● **Your instructions**:
When the line with "iteration : list Z → list Z;" appears below, start repeating lines exactly, and keep going through the line with "let newHistory := drop"; add nothing outside that span.

● **Records**:
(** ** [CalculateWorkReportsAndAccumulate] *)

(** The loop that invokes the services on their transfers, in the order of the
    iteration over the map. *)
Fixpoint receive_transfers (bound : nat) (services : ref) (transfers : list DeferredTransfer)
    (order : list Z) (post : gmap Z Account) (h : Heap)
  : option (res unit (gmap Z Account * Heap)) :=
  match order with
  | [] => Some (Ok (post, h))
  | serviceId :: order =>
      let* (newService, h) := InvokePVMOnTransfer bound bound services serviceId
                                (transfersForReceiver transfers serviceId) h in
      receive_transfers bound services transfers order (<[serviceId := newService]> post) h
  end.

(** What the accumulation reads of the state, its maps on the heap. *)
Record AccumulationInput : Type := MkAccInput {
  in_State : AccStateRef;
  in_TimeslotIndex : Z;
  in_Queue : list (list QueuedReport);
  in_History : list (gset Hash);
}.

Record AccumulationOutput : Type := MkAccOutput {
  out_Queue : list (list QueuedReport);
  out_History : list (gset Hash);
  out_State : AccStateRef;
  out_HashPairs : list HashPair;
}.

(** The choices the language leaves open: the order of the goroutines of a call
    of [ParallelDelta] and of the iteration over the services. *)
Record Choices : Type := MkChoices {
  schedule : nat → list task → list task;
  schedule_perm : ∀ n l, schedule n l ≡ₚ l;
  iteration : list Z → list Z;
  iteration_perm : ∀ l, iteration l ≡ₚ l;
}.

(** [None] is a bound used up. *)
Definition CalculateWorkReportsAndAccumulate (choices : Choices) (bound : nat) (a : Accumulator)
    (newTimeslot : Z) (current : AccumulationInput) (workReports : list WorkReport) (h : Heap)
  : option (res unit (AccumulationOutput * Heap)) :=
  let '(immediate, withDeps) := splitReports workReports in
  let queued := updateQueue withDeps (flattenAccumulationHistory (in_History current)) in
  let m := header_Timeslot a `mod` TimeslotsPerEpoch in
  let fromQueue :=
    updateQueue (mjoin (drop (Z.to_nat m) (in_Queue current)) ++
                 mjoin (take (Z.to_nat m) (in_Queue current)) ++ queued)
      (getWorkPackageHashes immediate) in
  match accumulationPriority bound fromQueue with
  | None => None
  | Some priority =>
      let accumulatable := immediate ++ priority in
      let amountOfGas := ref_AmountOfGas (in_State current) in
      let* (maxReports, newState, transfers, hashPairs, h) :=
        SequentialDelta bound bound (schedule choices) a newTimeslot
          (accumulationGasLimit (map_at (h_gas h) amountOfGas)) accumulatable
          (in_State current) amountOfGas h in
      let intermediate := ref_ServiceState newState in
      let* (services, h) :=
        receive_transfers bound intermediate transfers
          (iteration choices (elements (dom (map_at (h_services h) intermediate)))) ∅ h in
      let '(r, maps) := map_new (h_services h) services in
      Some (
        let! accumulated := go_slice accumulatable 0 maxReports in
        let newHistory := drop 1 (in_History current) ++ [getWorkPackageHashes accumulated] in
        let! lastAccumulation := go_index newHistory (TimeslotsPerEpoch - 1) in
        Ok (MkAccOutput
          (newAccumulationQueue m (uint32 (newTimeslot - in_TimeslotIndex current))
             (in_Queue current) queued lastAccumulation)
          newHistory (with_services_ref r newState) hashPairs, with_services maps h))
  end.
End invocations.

● **The completed task**:
  iteration : list Z → list Z;
  iteration_perm : ∀ l, iteration l ≡ₚ l;
}.

(** [None] is a bound used up. *)
Definition CalculateWorkReportsAndAccumulate (choices : Choices) (bound : nat) (a : Accumulator)
    (newTimeslot : Z) (current : AccumulationInput) (workReports : list WorkReport) (h : Heap)
  : option (res unit (AccumulationOutput * Heap)) :=
  let '(immediate, withDeps) := splitReports workReports in
  let queued := updateQueue withDeps (flattenAccumulationHistory (in_History current)) in
  let m := header_Timeslot a `mod` TimeslotsPerEpoch in
  let fromQueue :=
    updateQueue (mjoin (drop (Z.to_nat m) (in_Queue current)) ++
                 mjoin (take (Z.to_nat m) (in_Queue current)) ++ queued)
      (getWorkPackageHashes immediate) in
  match accumulationPriority bound fromQueue with
  | None => None
  | Some priority =>
      let accumulatable := immediate ++ priority in
      let amountOfGas := ref_AmountOfGas (in_State current) in
      let* (maxReports, newState, transfers, hashPairs, h) :=
        SequentialDelta bound bound (schedule choices) a newTimeslot
          (accumulationGasLimit (map_at (h_gas h) amountOfGas)) accumulatable
          (in_State current) amountOfGas h in
      let intermediate := ref_ServiceState newState in
      let* (services, h) :=
        receive_transfers bound intermediate transfers
          (iteration choices (elements (dom (map_at (h_services h) intermediate)))) ∅ h in
      let '(r, maps) := map_new (h_services h) services in
      Some (
        let! accumulated := go_slice accumulatable 0 maxReports in
        let newHistory := drop 1 (in_History current) ++ [getWorkPackageHashes accumulated] in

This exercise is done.